- Work order -
Restate word for word the run of lines that begins at the one containing "cold ← and_then" and ends at the last line of the listing.

──────── Exercise materials ────────

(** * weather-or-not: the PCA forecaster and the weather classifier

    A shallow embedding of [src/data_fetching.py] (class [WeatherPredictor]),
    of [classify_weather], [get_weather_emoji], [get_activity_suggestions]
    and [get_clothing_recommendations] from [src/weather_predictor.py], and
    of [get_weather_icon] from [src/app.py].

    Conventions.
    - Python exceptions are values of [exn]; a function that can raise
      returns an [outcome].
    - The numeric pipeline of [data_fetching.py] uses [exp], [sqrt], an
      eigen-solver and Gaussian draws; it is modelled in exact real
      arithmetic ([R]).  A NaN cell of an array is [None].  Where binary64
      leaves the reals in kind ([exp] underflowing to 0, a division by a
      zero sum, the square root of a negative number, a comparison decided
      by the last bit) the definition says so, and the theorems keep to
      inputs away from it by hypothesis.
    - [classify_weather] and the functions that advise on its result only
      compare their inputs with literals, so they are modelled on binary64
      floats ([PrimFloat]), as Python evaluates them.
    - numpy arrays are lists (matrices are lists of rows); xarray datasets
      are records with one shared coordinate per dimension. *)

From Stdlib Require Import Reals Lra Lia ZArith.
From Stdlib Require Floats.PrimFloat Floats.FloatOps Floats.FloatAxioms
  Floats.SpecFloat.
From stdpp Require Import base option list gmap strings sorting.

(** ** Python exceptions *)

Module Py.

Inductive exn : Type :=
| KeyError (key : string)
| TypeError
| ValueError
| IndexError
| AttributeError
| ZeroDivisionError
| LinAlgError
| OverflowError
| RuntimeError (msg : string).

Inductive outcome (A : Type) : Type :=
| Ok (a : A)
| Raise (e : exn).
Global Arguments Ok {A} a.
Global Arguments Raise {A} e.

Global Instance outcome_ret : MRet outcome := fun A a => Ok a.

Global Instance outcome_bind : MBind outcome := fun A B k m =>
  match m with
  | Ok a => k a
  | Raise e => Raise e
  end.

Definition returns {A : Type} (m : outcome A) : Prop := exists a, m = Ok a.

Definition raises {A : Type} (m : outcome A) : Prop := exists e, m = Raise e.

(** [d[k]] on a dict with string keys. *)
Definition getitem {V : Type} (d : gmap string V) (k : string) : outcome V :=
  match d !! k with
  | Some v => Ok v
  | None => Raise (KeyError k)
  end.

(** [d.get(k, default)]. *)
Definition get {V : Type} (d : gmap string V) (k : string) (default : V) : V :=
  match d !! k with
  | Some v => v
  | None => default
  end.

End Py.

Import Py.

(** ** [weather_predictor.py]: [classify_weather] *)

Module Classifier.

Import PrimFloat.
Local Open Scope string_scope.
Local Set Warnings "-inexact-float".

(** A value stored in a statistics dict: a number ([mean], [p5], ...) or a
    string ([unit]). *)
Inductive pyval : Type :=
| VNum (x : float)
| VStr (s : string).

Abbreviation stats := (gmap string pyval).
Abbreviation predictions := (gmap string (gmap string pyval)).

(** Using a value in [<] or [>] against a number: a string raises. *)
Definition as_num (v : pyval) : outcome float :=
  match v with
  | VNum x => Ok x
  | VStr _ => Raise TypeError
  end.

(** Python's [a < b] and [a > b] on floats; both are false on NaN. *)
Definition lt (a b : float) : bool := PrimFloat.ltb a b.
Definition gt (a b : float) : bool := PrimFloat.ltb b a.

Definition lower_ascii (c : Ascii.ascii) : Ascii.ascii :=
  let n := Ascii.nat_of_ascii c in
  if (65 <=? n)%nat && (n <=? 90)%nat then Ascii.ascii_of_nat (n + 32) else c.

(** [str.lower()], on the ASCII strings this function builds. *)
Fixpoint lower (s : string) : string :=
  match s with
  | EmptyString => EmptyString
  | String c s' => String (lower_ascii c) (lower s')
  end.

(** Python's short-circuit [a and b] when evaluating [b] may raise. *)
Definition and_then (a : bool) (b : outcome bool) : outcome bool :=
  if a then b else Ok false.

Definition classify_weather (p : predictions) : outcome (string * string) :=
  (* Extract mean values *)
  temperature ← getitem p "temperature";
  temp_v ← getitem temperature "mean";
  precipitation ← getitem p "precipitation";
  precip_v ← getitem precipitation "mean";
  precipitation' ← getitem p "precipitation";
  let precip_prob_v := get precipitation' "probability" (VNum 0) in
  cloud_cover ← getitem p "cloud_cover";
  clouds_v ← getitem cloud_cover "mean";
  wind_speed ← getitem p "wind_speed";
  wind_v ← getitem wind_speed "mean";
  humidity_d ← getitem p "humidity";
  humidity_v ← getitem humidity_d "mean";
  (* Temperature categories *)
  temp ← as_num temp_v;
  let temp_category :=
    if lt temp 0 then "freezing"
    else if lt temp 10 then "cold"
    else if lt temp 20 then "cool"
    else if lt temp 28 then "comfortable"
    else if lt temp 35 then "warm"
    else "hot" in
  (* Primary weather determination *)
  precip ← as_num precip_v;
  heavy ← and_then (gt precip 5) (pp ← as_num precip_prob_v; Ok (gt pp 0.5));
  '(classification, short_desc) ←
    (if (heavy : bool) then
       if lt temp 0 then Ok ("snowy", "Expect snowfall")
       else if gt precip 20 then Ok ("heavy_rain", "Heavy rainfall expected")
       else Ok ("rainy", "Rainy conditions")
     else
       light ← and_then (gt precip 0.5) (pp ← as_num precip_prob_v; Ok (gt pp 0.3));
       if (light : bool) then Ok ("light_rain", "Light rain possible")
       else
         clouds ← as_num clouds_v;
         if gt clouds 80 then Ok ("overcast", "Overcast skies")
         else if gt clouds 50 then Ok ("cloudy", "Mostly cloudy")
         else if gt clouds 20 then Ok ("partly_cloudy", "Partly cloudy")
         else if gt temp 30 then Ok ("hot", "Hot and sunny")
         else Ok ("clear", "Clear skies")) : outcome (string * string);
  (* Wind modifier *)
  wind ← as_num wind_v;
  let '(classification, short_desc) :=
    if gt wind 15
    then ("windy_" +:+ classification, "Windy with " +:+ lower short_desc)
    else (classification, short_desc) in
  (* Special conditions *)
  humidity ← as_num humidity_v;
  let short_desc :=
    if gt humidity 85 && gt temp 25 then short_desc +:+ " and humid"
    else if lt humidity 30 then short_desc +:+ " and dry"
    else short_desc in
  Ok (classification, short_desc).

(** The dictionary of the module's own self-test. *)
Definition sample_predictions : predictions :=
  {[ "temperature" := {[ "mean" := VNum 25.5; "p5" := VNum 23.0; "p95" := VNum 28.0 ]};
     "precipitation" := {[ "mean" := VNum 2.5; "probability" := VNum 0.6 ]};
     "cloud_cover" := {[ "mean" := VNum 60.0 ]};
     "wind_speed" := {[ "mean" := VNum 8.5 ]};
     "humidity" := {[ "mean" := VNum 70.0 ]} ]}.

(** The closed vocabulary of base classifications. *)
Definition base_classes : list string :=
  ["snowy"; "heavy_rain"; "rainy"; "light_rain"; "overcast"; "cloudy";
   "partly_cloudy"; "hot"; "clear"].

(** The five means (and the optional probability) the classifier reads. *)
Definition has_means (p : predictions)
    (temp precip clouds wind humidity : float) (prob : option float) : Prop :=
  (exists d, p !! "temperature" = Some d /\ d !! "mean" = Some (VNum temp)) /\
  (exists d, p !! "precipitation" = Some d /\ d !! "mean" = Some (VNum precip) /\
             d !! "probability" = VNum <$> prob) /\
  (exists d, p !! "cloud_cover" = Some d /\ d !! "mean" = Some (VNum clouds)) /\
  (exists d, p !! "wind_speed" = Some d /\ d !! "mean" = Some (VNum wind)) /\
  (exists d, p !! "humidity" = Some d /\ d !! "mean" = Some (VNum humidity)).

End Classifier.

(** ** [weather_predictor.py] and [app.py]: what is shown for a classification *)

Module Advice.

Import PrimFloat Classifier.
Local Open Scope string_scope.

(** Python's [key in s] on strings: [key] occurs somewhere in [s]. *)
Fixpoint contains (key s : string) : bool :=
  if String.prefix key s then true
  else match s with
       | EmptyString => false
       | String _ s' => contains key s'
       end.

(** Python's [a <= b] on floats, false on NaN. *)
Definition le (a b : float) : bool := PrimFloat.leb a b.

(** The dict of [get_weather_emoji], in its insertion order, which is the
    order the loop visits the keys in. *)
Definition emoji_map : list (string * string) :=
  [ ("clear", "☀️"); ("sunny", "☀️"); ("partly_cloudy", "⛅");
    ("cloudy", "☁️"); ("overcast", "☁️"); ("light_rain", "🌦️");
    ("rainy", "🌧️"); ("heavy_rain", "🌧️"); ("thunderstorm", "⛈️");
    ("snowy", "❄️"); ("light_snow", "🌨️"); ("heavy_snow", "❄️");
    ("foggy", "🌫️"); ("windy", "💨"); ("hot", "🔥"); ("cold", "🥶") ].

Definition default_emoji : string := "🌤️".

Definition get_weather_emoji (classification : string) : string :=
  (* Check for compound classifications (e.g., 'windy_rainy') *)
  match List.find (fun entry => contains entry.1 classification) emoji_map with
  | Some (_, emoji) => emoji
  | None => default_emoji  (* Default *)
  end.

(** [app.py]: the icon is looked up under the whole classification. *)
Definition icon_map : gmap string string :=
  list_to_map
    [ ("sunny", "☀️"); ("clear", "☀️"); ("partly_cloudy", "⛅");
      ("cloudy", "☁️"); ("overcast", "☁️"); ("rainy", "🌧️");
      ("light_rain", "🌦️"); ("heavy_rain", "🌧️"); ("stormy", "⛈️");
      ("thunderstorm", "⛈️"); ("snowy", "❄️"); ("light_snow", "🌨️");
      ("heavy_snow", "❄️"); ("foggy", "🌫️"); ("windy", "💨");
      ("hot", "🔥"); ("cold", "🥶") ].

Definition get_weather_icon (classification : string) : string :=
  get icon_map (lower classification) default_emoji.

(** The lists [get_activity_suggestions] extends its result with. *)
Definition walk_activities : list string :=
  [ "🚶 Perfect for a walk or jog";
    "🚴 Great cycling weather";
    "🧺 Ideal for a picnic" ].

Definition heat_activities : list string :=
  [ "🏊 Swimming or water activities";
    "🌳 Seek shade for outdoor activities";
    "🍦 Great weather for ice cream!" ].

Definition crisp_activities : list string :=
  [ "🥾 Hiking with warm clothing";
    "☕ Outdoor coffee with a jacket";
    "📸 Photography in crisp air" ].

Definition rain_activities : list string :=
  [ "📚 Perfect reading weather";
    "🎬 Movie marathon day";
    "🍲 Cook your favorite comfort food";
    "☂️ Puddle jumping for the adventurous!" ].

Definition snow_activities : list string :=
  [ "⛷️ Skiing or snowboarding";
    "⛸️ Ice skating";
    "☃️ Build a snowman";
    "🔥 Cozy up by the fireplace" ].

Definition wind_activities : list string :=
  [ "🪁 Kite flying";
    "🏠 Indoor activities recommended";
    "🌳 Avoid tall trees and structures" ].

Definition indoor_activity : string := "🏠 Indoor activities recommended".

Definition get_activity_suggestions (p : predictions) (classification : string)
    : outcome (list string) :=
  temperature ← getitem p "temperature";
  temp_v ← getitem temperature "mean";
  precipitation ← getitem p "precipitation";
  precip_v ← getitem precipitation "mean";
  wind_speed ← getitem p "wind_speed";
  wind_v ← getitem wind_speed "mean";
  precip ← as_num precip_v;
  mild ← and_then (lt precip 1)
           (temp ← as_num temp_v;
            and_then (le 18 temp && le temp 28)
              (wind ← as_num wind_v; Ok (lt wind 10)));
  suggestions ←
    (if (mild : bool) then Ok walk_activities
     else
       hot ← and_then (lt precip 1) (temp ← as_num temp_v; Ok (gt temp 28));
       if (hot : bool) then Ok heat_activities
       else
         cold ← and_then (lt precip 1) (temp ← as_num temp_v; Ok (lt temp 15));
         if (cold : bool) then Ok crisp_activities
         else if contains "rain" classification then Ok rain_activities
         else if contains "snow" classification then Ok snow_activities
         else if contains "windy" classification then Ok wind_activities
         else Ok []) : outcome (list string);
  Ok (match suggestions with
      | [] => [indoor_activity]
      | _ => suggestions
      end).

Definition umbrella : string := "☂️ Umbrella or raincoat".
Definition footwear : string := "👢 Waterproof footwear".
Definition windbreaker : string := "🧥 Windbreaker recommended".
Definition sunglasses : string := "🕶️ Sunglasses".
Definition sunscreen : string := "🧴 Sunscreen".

────────

- Your response -
         cold ← and_then (lt precip 1) (temp ← as_num temp_v; Ok (lt temp 15));
         if (cold : bool) then Ok crisp_activities
         else if contains "rain" classification then Ok rain_activities
         else if contains "snow" classification then Ok snow_activities
         else if contains "windy" classification then Ok wind_activities
         else Ok []) : outcome (list string);
  Ok (match suggestions with
      | [] => [indoor_activity]
      | _ => suggestions
      end).

Definition umbrella : string := "☂️ Umbrella or raincoat".
Definition footwear : string := "👢 Waterproof footwear".
Definition windbreaker : string := "🧥 Windbreaker recommended".
Definition sunglasses : string := "🕶️ Sunglasses".
Definition sunscreen : string := "🧴 Sunscreen".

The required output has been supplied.